After three weeks of gains the pound finally fell versus the dollar last week. The pound US dollar exchange rate dropped 0.8% as a lack of UK economic news or data left the pound languishing versus a stronger dollar. This week the dollar has started weaker as fears of a trade war pushed the exchange rate to $1.4050.
|What do these figures mean?|
When measuring the value of a pair of currencies, one set equals 1 unit and the other shows the current equivalent. As the market moves, the amount will vary from minute to minute.
For example, it could be written: 1 GBP = 1.28934 USD
Here, £1 is equivalent to approximately $1.29. This specifically measures the pound’s worth against the dollar. If the US dollar amount increases in this pairing, it’s positive for the pound.
Or, if you were looking at it the other way around: 1 USD = 0.77786 GBP
In this example, $1 is equivalent to approximately £0.78. This measures the US dollar’s worth versus the British pound. If the sterling number gets larger, it’s good news for the dollar.

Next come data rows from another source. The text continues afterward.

(** * Evaluation executable for detection models: a shallow embedding of
      [object_detection/eval.py]

    The script reads its configuration from global flags, locates three
    configuration messages through one of three readers, derives an output
    directory, counts the records of the input file, builds the category list
    and hands everything to the evaluator.  The embedding keeps the flags as a
    mutable record, threads it through a small state-and-exception monad that
    also logs the calls made to the outside world, and takes the outside world
    (file contents, parsers, the evaluator) as an environment. *)

From Stdlib Require Import String Ascii List ZArith Lia Bool Arith.
From Stdlib Require Import Strings.Byte.
From Stdlib Require Import DecimalString.
Import ListNotations.

Local Open Scope string_scope.
Local Open Scope list_scope.

(** ** Python built-ins used by the script *)

Module Py.

(** [bool(s)] for a string: the empty string is false. *)
Definition truthy (s : string) : bool := negb (String.eqb s "").

(** [s.startswith(c)] and [s.endswith(c)] for a one-character [c]. *)
Definition startswith (c : ascii) (s : string) : bool :=
  match s with
  | EmptyString => false
  | String a _ => Ascii.eqb a c
  end.

Fixpoint endswith (c : ascii) (s : string) : bool :=
  match s with
  | EmptyString => false
  | String a EmptyString => Ascii.eqb a c
  | String _ rest => endswith c rest
  end.

(** [s.split(sep)] for a one-character separator: every occurrence of the
    separator ends a piece, so a string with [n] separators has [n + 1]
    pieces, empty ones included. *)
Fixpoint split (sep : ascii) (s : string) : list string :=
  match s with
  | EmptyString => [EmptyString]
  | String c rest =>
      if Ascii.eqb c sep then EmptyString :: split sep rest
      else match split sep rest with
           | [] => [String c EmptyString]
           | piece :: pieces => String c piece :: pieces
           end
  end.

(** [sum(xs)]: left-to-right addition starting from 0. *)
Definition sum (xs : list Z) : Z := fold_left Z.add xs 0%Z.

(** [max(xs)]: raises [ValueError] on the empty list, here [None]. *)
Definition max (xs : list Z) : option Z :=
  match xs with
  | [] => None
  | x :: rest => Some (fold_left Z.max rest x)
  end.

(** [os.path.join(a, b)] of [posixpath]. *)
Definition os_path_join (a b : string) : string :=
  if startswith "/" b then b
  else if orb (negb (truthy a)) (endswith "/" a) then a ++ b
  else a ++ "/" ++ b.

(** Broken-down local time, as [time.localtime()] returns it. *)
Record struct_time := {
  tm_year : nat; tm_mon : nat; tm_mday : nat;
  tm_hour : nat; tm_min : nat; tm_sec : nat
}.

Definition dec (n : nat) : string := NilZero.string_of_uint (Nat.to_uint n).

(** Two digits, zero padded. *)
Definition dec2 (n : nat) : string :=
  if Nat.ltb n 10 then "0" ++ dec n else dec n.

(** The conversion directives of [strftime] that the script uses; any other
    directive is left as it is written. *)
Definition directive (d : ascii) (t : struct_time) : string :=
  if Ascii.eqb d "Y" then dec (tm_year t)
  else if Ascii.eqb d "m" then dec2 (tm_mon t)
  else if Ascii.eqb d "d" then dec2 (tm_mday t)
  else if Ascii.eqb d "H" then dec2 (tm_hour t)
  else if Ascii.eqb d "M" then dec2 (tm_min t)
  else if Ascii.eqb d "S" then dec2 (tm_sec t)
  else String "%" (String d EmptyString).

(** [time.strftime(fmt, t)]. *)
Fixpoint strftime (fmt : string) (t : struct_time) : string :=
  match fmt with
  | EmptyString => EmptyString
  | String c rest =>
      if Ascii.eqb c "%" then
        match rest with
        | EmptyString => String c EmptyString
        | String d rest' => directive d t ++ strftime rest' t
        end
      else String c (strftime rest t)
  end.

End Py.

(** ** Flags

    The script's command-line flags, lines 66-87.  [FLAGS] is a global object
    that [eval_main] and [main] assign to, so it is part of the state.  The
    float flag [gpu_fraction] is only passed on; it is kept as its text. *)

Record Flags := {
  eval_training_data : bool;
  checkpoint_dir : string;
  eval_dir : string;
  pipeline_config_path : string;
  eval_config_path : string;
  input_config_path : string;
  model_config_path : string;
  eval_tag : string;
  gpu_fraction : string;
  eval_label : string
}.
(** * The product-imagery pipeline of [backend/langgraph_pipeline.py]

    A shallow embedding of [ProductImagePipeline]: the five stage functions
    ([_extract_video], [_extract_frames], [_identify_products],
    [_segment_products], [_enhance_products]), the helper
    [_extract_video_id] and the driver [process_video].

    Conventions of the embedding.
    - A Python [str] is a [string]; its characters are the code points
      0..255.
    - A Python [int] is a [Z].  A Python [float] is the rational number it
      denotes, a [Q]; a subtraction or a division of floats gives the
      double nearest to the exact result, and the values that are not
      numbers (NaN, the infinities) are left out.
    - A value decoded by [json.loads] is a [pyval].
    - A Python exception is an [exn]; a computation that may raise returns
      an [outcome].
    - The stages mutate one [State] dictionary and call the outside world
      (file system, yt-dlp, OpenCV, PIL, Gemini).  The outside is an
      abstract [World] threaded through every call; a stage body lives in
      the monad [M] over the pair of the run state and the world. *)

From Stdlib Require Import List String Ascii ZArith QArith Qabs Qround Qpower Bool Lia Lqa.
From Stdlib Require Import DecimalString DecimalZ Sorted.
Import ListNotations.

Local Open Scope bool_scope.
Local Open Scope list_scope.
Local Open Scope string_scope.

(* ================================================================== *)
(** ** Exceptions and fallible results *)

(** The exception classes the pipeline code can raise by itself, and
    [CollaboratorError] for whatever an external call raises. *)
Inductive exn : Type :=
| ZeroDivisionError
| KeyError (key : string)
| TypeError
| AttributeError
| IndexError
| ValueError
| CollaboratorError (msg : string).

Inductive outcome (A : Type) : Type :=
| Ok (a : A)
| Raise (e : exn).
Arguments Ok {A} a.
Arguments Raise {A} e.

Definition obind {A B} (o : outcome A) (f : A -> outcome B) : outcome B :=
  match o with
  | Ok a => f a
  | Raise e => Raise e
  end.

Declare Scope outcome_scope.
Delimit Scope outcome_scope with outcome.
Notation "x <- m ;; k" := (obind m (fun x => k))
  (at level 61, m at next level, right associativity) : outcome_scope.

(* ================================================================== *)
(** ** Python strings *)

Module PyStr.

(** [needle in hay]. *)
Fixpoint contains (needle hay : string) : bool :=
  prefix needle hay ||
  match hay with
  | EmptyString => false
  | String _ hay' => contains needle hay'
  end.

(** [s.split(sep)] for a non-empty [sep], scanning left to right; [skip]
    counts the characters of a separator just matched that are still to be
    consumed.  The head of the result is the piece being built. *)
Fixpoint split_from (sep : string) (skip : nat) (s : string) : list string :=
  match s with
  | EmptyString => [EmptyString]
  | String c s' =>
      match skip with
      | S k => split_from sep k s'
      | O =>
          if prefix sep s
          then EmptyString :: split_from sep (length sep - 1) s'
          else match split_from sep 0 s' with
               | piece :: pieces => String c piece :: pieces
               | [] => [String c EmptyString]
               end
      end
  end.

(** [s.split(sep)]: an empty separator is a [ValueError]. *)
Definition split (s sep : string) : outcome (list string) :=
  if (sep =? "")%string then Raise ValueError else Ok (split_from sep 0 s).

(** [s.replace(old, new)], every non-overlapping occurrence from the left. *)
Fixpoint replace_from (old new : string) (skip : nat) (s : string) : string :=
  match s with
  | EmptyString => EmptyString
  | String c s' =>
      match skip with
      | S k => replace_from old new k s'
      | O =>
          if prefix old s
          then new ++ replace_from old new (length old - 1) s'
          else String c (replace_from old new 0 s')
      end
  end.

Fixpoint interleave (new s : string) : string :=
  match s with
  | EmptyString => EmptyString
  | String c s' => String c (new ++ interleave new s')
  end.

Definition replace (s old new : string) : string :=
  if (old =? "")%string then new ++ interleave new s
  else replace_from old new 0 s.

(** [c.lower()] on the code points below 256: the ASCII capitals and the
    Latin-1 capitals (U+00C0..U+00DE without the multiplication sign). *)
Definition lower_char (c : ascii) : ascii :=
  let n := nat_of_ascii c in
  if ((65 <=? n) && (n <=? 90))%nat
     || ((192 <=? n) && (n <=? 222) && negb (n =? 215))%nat
  then ascii_of_nat (n + 32)
  else c.

Fixpoint lower (s : string) : string :=
  match s with
  | EmptyString => EmptyString
  | String c s' => String (lower_char c) (lower s')
  end.

(** [s[:n]]. *)
Definition slice_to (n : nat) (s : string) : string := substring 0 n s.

(** [str(n)] for an [int]. *)
Definition of_int (n : Z) : string := NilZero.string_of_int (Z.to_int n).

(** The pieces of a string as one-character strings ([for c in s]). *)
Fixpoint chars (s : string) : list string :=
  match s with
  | EmptyString => []
  | String c s' => String c EmptyString :: chars s'
  end.

End PyStr.

(** [l[i]] on a list. *)
Definition py_index {A} (l : list A) (i : nat) : outcome A :=
  match nth_error l i with
  | Some a => Ok a
  | None => Raise IndexError
  end.

(** [os.path.join(a, b)] on POSIX paths. *)
Definition os_path_join (a b : string) : string :=
  if prefix "/" b then b
  else if (a =? "")%string then b
  else if prefix "/" (string_of_list_ascii (rev (list_ascii_of_string a)))
       then a ++ b
       else a ++ "/" ++ b.

(* ================================================================== *)
(** ** Video identifier *)

Definition _extract_video_id (url : string) : outcome string :=
  (if PyStr.contains "youtube.com/watch?v=" url then
     pieces <- PyStr.split url "v=" ;;
     tail <- py_index pieces 1 ;;
     pieces' <- PyStr.split tail "&" ;;
     py_index pieces' 0
   else if PyStr.contains "youtube.com/shorts/" url then
     pieces <- PyStr.split url "shorts/" ;;
     tail <- py_index pieces 1 ;;
     pieces' <- PyStr.split tail "?" ;;
     py_index pieces' 0
   else if PyStr.contains "youtu.be/" url then
     pieces <- PyStr.split url "youtu.be/" ;;
     tail <- py_index pieces 1 ;;
     pieces' <- PyStr.split tail "?" ;;
     py_index pieces' 0
   else Ok "unknown")%outcome.

(* ================================================================== *)
(** ** Numbers *)

Definition Qltb (x y : Q) : bool := negb (Qle_bool y x).

(** [int(x)] of a float: truncation toward zero. *)
Definition py_int (x : Q) : Z := Z.quot (Qnum x) (Zpos (Qden x)).

(** *** Floats

    A float is modelled by the rational number it stands for.  The
    result of an operation on floats is the double nearest to the exact
    result, a tie going to the even significand; a significand has 53
    bits and the smallest exponent is -1074.  Infinities and NaN are
    left out: a result beyond the largest double is rounded as if the
    exponent had no upper limit, and so is an int beyond it, which the
    conversion to a float refuses with [OverflowError]; the ints that
    the code converts count frames. *)

Definition pow2 (k : Z) : Q := (2 ^ k)%Q.

(** The binary logarithm of a positive number, rounded down. *)
Definition ilog2 (x : Q) : Z :=
  let k := (Z.log2 (Qnum x) - Z.log2 (Zpos (Qden x)))%Z in
  if Qle_bool (pow2 k) x then k else (k - 1)%Z.

(** The nearest integer, a tie going to the even one. *)
Definition round_half_even (x : Q) : Z :=
  let f := Qfloor x in
  let r := (x - inject_Z f)%Q in
  if Qltb r 0.5 then f
  else if Qltb 0.5 r then (f + 1)%Z
  else if Z.even f then f else (f + 1)%Z.

(** The exponent of the last bit of the significand of a positive
    number. *)
Definition ulp_exponent (x : Q) : Z := Z.max (ilog2 x - 52) (-1074).

Definition nearest_positive (x : Q) : Q :=
  let e := ulp_exponent x in
  (inject_Z (round_half_even (x / pow2 e)) * pow2 e)%Q.

(** The double nearest to [x]. *)
Definition nearest_double (x : Q) : Q :=
  Qred match Qnum x with
       | Z0 => 0
       | Zpos _ => nearest_positive x
       | Zneg _ => - nearest_positive (- x)
       end.

(** [a - b] on floats. *)
Definition float_sub (a b : Q) : Q := nearest_double (a - b).

(** [a / b] for an int [a] and a float [b] that is not zero: the int is
    converted to a float and the quotient is rounded. *)
Definition float_truediv (a b : Q) : Q := nearest_double (nearest_double a / b).

(** [a / b] with an int [a] and a float divisor. *)
Definition py_truediv (a b : Q) : outcome Q :=
  if Qeq_bool b 0 then Raise ZeroDivisionError else Ok (float_truediv a b).

(** [a % b] on integers; the result has the sign of [b]. *)
Definition py_mod (a b : Z) : outcome Z :=
  if (b =? 0)%Z then Raise ZeroDivisionError else Ok (a mod b)%Z.

(* ================================================================== *)
(** ** Values decoded from JSON *)

#[local] Set Warnings "-register-all".

Inductive pyval : Type :=
| PNone
| PBool (b : bool)
| PInt (n : Z)
| PFloat (x : Q)
| PStr (s : string)
| PList (items : list pyval)
| PDict (entries : list (string * pyval)).

Fixpoint lookup (key : string) (entries : list (string * pyval)) : option pyval :=
  match entries with
  | [] => None
  | (k, v) :: rest => if (k =? key)%string then Some v else lookup key rest
  end.

(** Truth value of an object in a condition. *)
Definition truthy (v : pyval) : bool :=
  match v with
  | PNone => false
  | PBool b => b
  | PInt n => negb (n =? 0)%Z
  | PFloat x => negb (Qeq_bool x 0)
  | PStr s => negb (s =? "")%string
  | PList items => match items with [] => false | _ :: _ => true end
  | PDict entries => match entries with [] => false | _ :: _ => true end
  end.

(** [d.get(key, default)]; only a dict has the method. *)
Definition py_get (d : pyval) (key : string) (default : pyval) : outcome pyval :=
  match d with
  | PDict entries =>
      match lookup key entries with
      | Some v => Ok v
      | None => Ok default
      end
  | _ => Raise AttributeError
  end.

(** [d[key]] with a string key. *)
Definition py_getitem (d : pyval) (key : string) : outcome pyval :=
  match d with
  | PDict entries =>
      match lookup key entries with
      | Some v => Ok v
      | None => Raise (KeyError key)
      end
  | _ => Raise TypeError
  end.

(** The items a [for] loop walks through. *)
Definition py_iter (v : pyval) : outcome (list pyval) :=
  match v with
  | PList items => Ok items
  | PDict entries => Ok (map (fun kv => PStr (fst kv)) entries)
  | PStr s => Ok (map PStr (PyStr.chars s))
  | _ => Raise TypeError
  end.

(** [v > y] against a float. *)
Definition py_gt (v : pyval) (y : Q) : outcome bool :=
  match v with
  | PBool b => Ok (Qltb y (inject_Z (Z.b2z b)))
  | PInt n => Ok (Qltb y (inject_Z n))
  | PFloat x => Ok (Qltb y x)
  | _ => Raise TypeError
  end.

(** [v.replace(old, new)]; only a [str] has the method. *)
Definition py_replace (v : pyval) (old new : string) : outcome string :=
  match v with
  | PStr s => Ok (PyStr.replace s old new)
  | _ => Raise AttributeError
  end.

(* ================================================================== *)
(** ** The data model *)

Module ProductInfo.
Record t : Type := mk {
  name : pyval;
  confidence : pyval;
  description : pyval;
  timestamp : Q;
  frame_image_path : string;
  segmented_image_path : string;
  enhanced_images : list string
}.

(** The dataclass constructor with its defaults after [__post_init__]. *)
Definition new (name confidence description : pyval) (timestamp : Q) : t :=
  mk name confidence description timestamp "" "" [].

Definition set_frame_image_path (v : string) (p : t) : t :=
  mk (name p) (confidence p) (description p) (timestamp p)
     v (segmented_image_path p) (enhanced_images p).

Definition set_segmented_image_path (v : string) (p : t) : t :=
  mk (name p) (confidence p) (description p) (timestamp p)
     (frame_image_path p) v (enhanced_images p).

Definition set_enhanced_images (v : list string) (p : t) : t :=
  mk (name p) (confidence p) (description p) (timestamp p)
     (frame_image_path p) (segmented_image_path p) v.
End ProductInfo.

(** A frame dictionary.  [products_detected] holds references to the
  [ProductInfo] objects of [State.products]: a reference is the position
  of the object in that list, so that a later mutation of the object is
  seen through both. *)
Module Frame.
Record t : Type := mk {
  frame_number : Z;
  timestamp : Q;
  image_path : string;
  products_detected : list nat
}.

Definition append_products_detected (ref : nat) (f : t) : t :=
  mk (frame_number f) (timestamp f) (image_path f)
     (products_detected f ++ [ref]).
End Frame.

Module State.
Record t : Type := mk {
  url : string;
  video_id : string;
  video_path : string;
  frames : list Frame.t;
  products : list ProductInfo.t;
  error : option string
}.

Definition set_video_id (v : string) (s : t) : t :=
  mk (url s) v (video_path s) (frames s) (products s) (error s).
Definition set_video_path (v : string) (s : t) : t :=
  mk (url s) (video_id s) v (frames s) (products s) (error s).
Definition set_frames (v : list Frame.t) (s : t) : t :=
  mk (url s) (video_id s) (video_path s) v (products s) (error s).
Definition set_products (v : list ProductInfo.t) (s : t) : t :=
  mk (url s) (video_id s) (video_path s) (frames s) v (error s).
Definition set_error (v : option string) (s : t) : t :=
  mk (url s) (video_id s) (video_path s) (frames s) (products s) v.
End State.

(** In-place update of the element at a position; nothing out of range. *)
Fixpoint update_nth {A} (i : nat) (f : A -> A) (l : list A) : list A :=
  match l, i with
  | [], _ => []
  | x :: l', O => f x :: l'
  | x :: l', S i' => x :: update_nth i' f l'
  end.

The pound was broadly out of favour last week, following a quiet week on the UK economic calendar and after a shortage of Brexit headlines. The only high impact release last week was the UK fourth quarter GDP which showed that the UK economy grew at a lacklustre 1.4%. This makes the UK one of the slowest growing major economies.
|Why does poor economic data drag on a country’s currency?|
|Slowing economic indicators point to a slowing economy. Weak economies have weaker currencies because institutions look to reduce investments in countries where growth prospects are low and then transfer money to countries with higher growth prospects. These institutions sell out of their investment and the local currency, thus increasing supply of the currency and pushing down the money’s worth. So, when a country or region has poor economic news, the value of the currency tends to fall.|
This week is once again short on high impacting UK economic data releases. Although there may be just enough data to keep pound trader’s attention. First up this week, is UK manufacturing purchasing managers index. Manufacturing has been experiencing a bit of a boom thanks to the Brexit weakened pound. The fall in the pound following the Brexit referendum has made UK products cheaper for overseas buyers, boosting demand. Analysts are expecting the manufacturing PMI for March to have eased back slightly to 54.7 from 55.2 the previous month. Any signs that manufacturing activity is slowing by more than this could pull the pound lower.
The dollar was under pressure as trading kicked off for the new week. Fears of a full-on trade war between the US and China pushed investors out of the dollar. Last week fears had eased over a trade war becoming reality, after the White House had suggested that there could be room for exceptions to Trump’s recently announced tariffs on $60 billion worth of imported Chinese goods, if China opened its market to the US. Behind the scenes talks had boosted hopes that an agreement was drawing near.
However, yesterday’s response by China that it will place retaliation tariffs on US imports has reignited fears. A 25% tariff on US frozen pork will ensure those farming states that voted for Trump in the 2016 election will be hardest hit.
Any degree of trade war will be bad news for the US economy which is why the dollar is sinking lower.